After visiting shelters and meal programs across Mexico, Guatemala, and Panama, one truth keeps surfacing: compassion doesn’t wait for permission, it acts.
In border communities, the scene repeats itself day after day. Families arrive weary from the journey, hungry, dehydrated, and carrying everything they own.
For many local residents, witnessing this constant flow of human need becomes impossible to ignore. Even in places where laws discourage or outright prohibit offering aid, people step forward anyway. What begins as a small gesture -- a bottle of water, a shared meal, a place to sleep -- quickly grows into something much larger. Compassion turns into commitment. Commitment becomes a calling.
Homes become sanctuaries. Kitchens become community lifelines. And before long, these grassroots efforts evolve into full-fledged shelters and meal programs built to meet an urgent, ongoing need.

Quixote Center witnessed this in the borderlands between Mexico and Guatemala. Andres, the director of Casa Belen, recites the origin story of the shelter: his father saw migrant families walking up the highway and he could not turn a blind eye. He started by offering them food and water, and eventually constructed an overnight shelter to provide hospitality and rest.
Similarly, members of a Catholic parish near the Darien jungle in Panama saw people walking up the highway with nothing but the clothes on their backs after exiting the jungle They responded at first with food and water, then with hygiene kits and a place of respite in their chapel.

This quiet courage echoes far beyond Central America. Along the U.S.-Mexico border, volunteers leave water in the desert with handwritten messages of hope. Different places, same instinct: to care for one another in moments of vulnerability. It’s what Pope Francis urged when he called on the world to “welcome, protect, promote and integrate” those forced to flee violence, persecution, and poverty. Across the region, that call is being answered—not in speeches, but in action.
The volunteers behind these efforts are driven by faith, by humanity, or often both. They are ordinary people doing extraordinary things: saving lives, restoring dignity, and offering hope to those who have endured unimaginable hardship.
At the Paso Canoas meal program run by the Franciscan Network for Migrants (RFM) and the Sisters of the Good Shepherd in Panama and Costa Rica, volunteers recall going door to door, explaining their mission. Their message was simple but powerful: “Today it is them, fleeing their homes in search of safety. Tomorrow, it could be you.” Slowly, conversations turned into understanding. Understanding turned into support. What began as a small initiative grew into a community-backed soup kitchen serving people at the Panama–Costa Rica border.
The impact is tangible. Between January and March 2026 alone, with Quixote Center’s support, the Paso Canoas program served over 1,200 people. But numbers only tell part of the story. Behind each meal is a moment of relief, a sense of being seen, a reminder that someone cares.

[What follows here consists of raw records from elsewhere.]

Definition is_word `{UnicodeWord} (c : str) : bool :=
  match c with
  | [b] => ((48 <=? b) && (b <=? 57)) || ((65 <=? b) && (b <=? 90)) || ((97 <=? b) && (b <=? 122)) || (b =? 95)
  | _ => unicode_word c
  end.

(** ** Patterns *)

(** The constructs the two patterns use. *)
Inductive item :=
| One (p : str -> bool)
| Many (p : str -> bool)
| Plus (p : str -> bool)
| WordBoundary.

Section regex.
Context `{UW : UnicodeWord}.

(** [p*] followed by [k], with every way to divide the text. *)
Fixpoint match_many (p : str -> bool) (k : option str -> list str -> bool) (prev : option str) (s : list str) : bool :=
  if k prev s then true
  else
    match s with
    | [] => false
    | c :: s => if p c then match_many p k (Some c) s else false
    end.

Definition word_at (c : option str) : bool := match c with Some c => is_word c | None => false end.

(** Does the pattern match here, [prev] being the character before? *)
Fixpoint match_here (pat : list item) (prev : option str) (s : list str) : bool :=
  match pat with
  | [] => true
  | One p :: pat => match s with [] => false | c :: s => if p c then match_here pat (Some c) s else false end
  | Many p :: pat => match_many p (match_here pat) prev s
  | Plus p :: pat =>
      match s with [] => false | c :: s => if p c then match_many p (match_here pat) (Some c) s else false end
  | WordBoundary :: pat => if xorb (word_at prev) (word_at (head s)) then match_here pat prev s else false
  end.

Definition is_char (b : Z) (c : str) : bool := bool_decide (c = [b]).

(** [^] with the flag [m]: the start of the text or of a line. *)
Definition line_start (prev : option str) : bool :=
  match prev with None => true | Some c => is_char 10 c end.

(** [Regex::is_match] of [(?m)^pat]. *)
Fixpoint search (pat : list item) (prev : option str) (s : list str) : bool :=
  if (if line_start prev then match_here pat prev s else false) then true
  else
    match s with
    | [] => false
    | c :: s => search pat (Some c) s
    end.

Definition literal (s : str) : list item := map (fun b => One (is_char b)) s.
Definition non_whitespace (c : str) : bool := negb (is_whitespace c).

(** [(?m)^\s*auth\s+\S+\s+<module>\b] *)
Definition auth_line_regex (module : str) : list item :=
  [Many is_whitespace] ++ literal (lit "auth") ++ [Plus is_whitespace; Plus non_whitespace; Plus is_whitespace] ++
  literal module ++ [WordBoundary].

Definition RECOGNITION_REGEX : list item := auth_line_regex (lit "pam_syauth.so").
Definition U2F_RECOGNITION_REGEX : list item := auth_line_regex (lit "pam_u2f.so").

Definition recognition_regex_match (body : str) : bool := search RECOGNITION_REGEX None (chars body).
Definition u2f_present (body : str) : bool := search U2F_RECOGNITION_REGEX None (chars body).
End regex.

The work continues to evolve. As migration patterns shift, so do the challenges. The meal program itself has already relocated across the border into Costa Rica to better meet changing needs. Meanwhile, 16 volunteers are now training to become certified human rights observers. They are equipping themselves not only to provide aid, but also to document abuses and amplify the voices of those too often unheard.
What’s unfolding in these communities is more than humanitarian response, it’s a quiet movement. One built on empathy, resilience, and the belief that even in the face of hardship and division, people can choose solidarity over indifference.
And in that choice lies something powerful: the ability not just to help others survive, but to remind us all what it means to be human. Your support is part of this movement of solidarity in action. Thank you.